Radiance-predicting statistical models that capture narrow sun-observer geometries form the basis for empirical angular distribution models. And these statistical models fit observations from satellites, typically capturing how TOA SW radiances measured by a broadband radiometer change with scene type (defined by surface conditions as well as cloud and aerosol properties within the radiometer's footprint area) retrieved using a multispectral imager (see Sect. 2). To investigate whether a new approach, the proposed semiphysical log-linear model in Sect. 3.2, is a superior way to fit observations compared to the state-of-the-art approach, the sigmoidal fit described in Sect. 3.1, we took CERES Ed4SSF observations (Sect. 2) of liquid-phase clouds along the principal plane of an example solar geometry covering major scattering features of clouds and the ocean surface. We applied the sigmoidal fit as well as a variety of log-linear models, each using a different analytic solution of two-stream cloud albedo (Eqs. 1012) that is used in this study as a framework to ingest MODIS-based cloud properties. Looking at the SD of radiance residuals per angular bin (in this study used as a measure of model uncertainty), the Coakley–Chylek approximation using a reflective lower boundary (Eq. 12) outperformed the sigmoidal fit for most bins by up to 1.5 Wm-2sr-1 (shown in Fig. 3). Only the central portion of sun-glint-affected geometries remained best explained by sigmoidal fits (and accompanied lookup-table approach as laid out in Sect. 3.1). In contrast, the Coakley–Chylek approximation using a perfectly absorbing lower boundary (Eq. 11) or the Eddington approximation (Eq. 10) performed only equally well or worse than sigmoidal fits.

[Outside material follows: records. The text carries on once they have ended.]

Lemma read_bounds m r :
  read_right m r → 0 ≤ read_first cs r ∧ 0 ≤ read_next cs r ∧ read_first cs r * cs ≤ rd_offset r < (read_first cs r + 1) * cs ∧
  last_chunk cs r * cs < rd_offset r + rd_length r ≤ (last_chunk cs r + 1) * cs ∧ 0 ≤ last_chunk cs r.
Proof.
  intros [_ (H1 & H2 & H3) _ _ _]. unfold read_next, read_first, first_chunk, last_chunk.
  pose proof (zlen_nonneg (rd_chunks r)). nowrap.
  pose proof (Z.quot_pos (rd_offset r) cs ltac:(lia) ltac:(lia)).
  pose proof (Z.quot_pos (rd_offset r + rd_length r - 1) cs ltac:(lia) ltac:(lia)).
  rewrite !Z.quot_div_nonneg in * by lia.
  pose proof (Z.div_mod (rd_offset r) cs ltac:(lia)). pose proof (Z.mod_pos_bound (rd_offset r) cs ltac:(lia)).
  pose proof (Z.div_mod (rd_offset r + rd_length r - 1) cs ltac:(lia)).
  pose proof (Z.mod_pos_bound (rd_offset r + rd_length r - 1) cs ltac:(lia)). nia.
Qed.

Lemma read_key_ok m r : read_right m r → read_next cs r ≤ last_chunk cs r → key_ok (file_key cs (rd_file r) (read_next cs r)).
Proof.
  intros Hr Hn. destruct (read_bounds m r Hr) as (H1 & H2 & _ & H3 & _).
  apply (file_key_ok content); [apply Hr|]. pose proof (rr_range _ _ _ _ Hr). nia.
Qed.

(** A chunk that arrives is the next one. *)
Lemma got_chunk_right m r d :
  read_right m r → read_next cs r ≤ last_chunk cs r →
  right_chunk (file_key cs (rd_file r) (read_next cs r)) d → read_right m (got_chunk d r).
Proof.
  intros Hr Hn Hd. destruct (read_bounds m r Hr) as (_ & H0 & _).
  assert (d = file_chunk content cs (rd_file r) (read_next cs r)) as ->
    by (apply Hd; [apply Hr|done|done]).
  destruct Hr as [H1 H2 H3 H4 H5]. split; try done.
  - intros j d. unfold got_chunk. cbn. intros [Hj|[Hj Hl]]%lookup_app_Some; [by apply H3|].
    apply list_lookup_singleton_Some in Hl as [Hj0 <-]. unfold read_next. f_equal.
    unfold zlen, read_first, first_chunk. cbn. lia.
  - unfold read_next, read_first, first_chunk in *. cbn. rewrite zlen_app, zlen_cons, zlen_nil.
    change (last_chunk cs (got_chunk _ r)) with (last_chunk cs r). lia.
Qed.

Lemma assemble_right m r b :
  read_right m r → last_chunk cs r < read_next cs r →
  assemble cs (rd_offset r) (rd_length r) (first_chunk cs r) (rd_chunks r) [] = Ok b →
  b = slice (content (rd_file r)) (rd_offset r) (rd_length r).
Proof.
  intros Hr Hn. destruct (read_bounds m r Hr) as (H1 & H2 & H3 & H4 & H5).
  destruct Hr as [_ Hrange Hch Hle _]. unfold read_next, read_first in *.
  apply (assemble_sound (content (rd_file r)) cs); try lia.
  - nia.
  - intros j d Hj. by apply Hch.
  - unfold copied. rewrite zlen_nil, slice_nil by lia. split_and!; [done|lia|lia].
Qed.

Lemma go_to_right m r pc :
  read_right m r →
  match pc with
  | RDone (Ok b) => b = slice (content (rd_file r)) (rd_offset r) (rd_length r)
  | REnsure | RLock => read_next cs r ≤ last_chunk cs r
  | RMark id | RWait id => read_next cs r ≤ last_chunk cs r ∧ waits_right cs m r id
  | _ => True
  end → read_right m (go_to pc r).
Proof. intros [H1 H2 H3 H4 H5] Hp. by split. Qed.

Lemma reader_get_content rid touch miss io m m' :
  content_wf m → (miss = REnsure ∨ miss = RLock) →
  reader_get rid touch miss io m = Some m' → content_wf m'.
Proof.
  intros Hc Hmiss. unfold reader_get. destruct (m_reads m !! rid) as [r|] eqn:Hr; [|done].
  cbn [mbind option_bind]. pose proof (cw_reads _ _ _ Hc _ _ Hr) as Hrr.
  assert (ChunkSize (m_cfg m) = cs) as Ecs by apply Hc. rewrite Ecs.
  assert (next_chunk m r = read_next cs r) as En by (unfold next_chunk, read_next; by rewrite Ecs).
  rewrite En. case_decide as Hlast.
  { destruct (makeslice _ _); [|done].
    intros [= <-]. apply content_set_read; [done|]. intros r' Hr'. rewrite Hr in Hr'.
    injection Hr' as <-. apply go_to_right; [done|].
    destruct (assemble _ _ _ _ _ _) as [b|] eqn:Ha; [|done]. by apply (assemble_right m). }
  destruct (cc_get io _ _ _) as [store hit] eqn:Hg. intros [= <-].
  destruct (get_right _ _ _ _ _ _ (cw_store _ _ _ Hc) Hg) as [Hs Hhit].
  apply content_set_read; [by apply content_store|]. intros r' Hr'. change (m_reads m !! rid = Some r') in Hr'.
  rewrite Hr in Hr'. injection Hr' as <-.
  apply (read_right_stays content cs m); [by apply grows_heap|].
  rewrite (next_key_right m r Hc Hrr) in Hhit.
  destruct hit as [d|]; [apply got_chunk_right; [done|lia|]|apply go_to_right; [done|]].
  - apply Hhit; [done|]. apply (read_key_ok m); [done|lia].
  - destruct Hmiss as [-> | ->]; lia.
Qed.

(** A task created for chunk [i] of a listed file has the right range. *)
Lemma new_task_right m file i id t :
  content_wf m → file_ok content file → 0 ≤ i → i * cs < 2 ^ 61 → is_new m file i id t →
  geom_right content cs t ∧ payload_right content cs t.
Proof.
  intros Hc Hf Hi Hr (_ & Hpos & e & p & E). pose proof (cw_cs _ _ _ Hc) as Ecs.
  assert (chunk_length m file i = if decide (0 < Size file) then Z.min cs (Size file - i * cs) else cs) as Hlen.
  { unfold chunk_length. rewrite Ecs. destruct Hf as (_ & _ & Hs & _). nowrap.
    destruct (decide (0 < Size file)) as [Hp|Hp];
      [|rewrite decide_False by lia; done].
    case_decide; nowrap; lia. }
  injection E as Ek Ef Eo El _ _ _ _ Ed Ee _ Efin _ _ _ _. cbn in *.
  split; [split|].
  - by rewrite Ef.
  - exists i. rewrite Ek, Ef, Eo, El. unfold file_key, versionOf. rewrite Ecs. nowrap. done.
  - intros Hfin. rewrite Efin in Hfin. done.
Qed.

https://amt.copernicus.org/articles/13/3909/2020/amt-13-3909-2020-f03

Figure 3Applied to angular bins of the principal plane for θ0[20,22], we test a variety of two-stream solutions for cloud albedo (Eqs. 1012) as input to log-linear models as presented in Eq. (4). This plot shows the SD of resulting residuals and compares against the state-of-the-art sigmoidal fit (black line). As labeled, gray dashed lines mark the position of sun-glint and direct backscatter.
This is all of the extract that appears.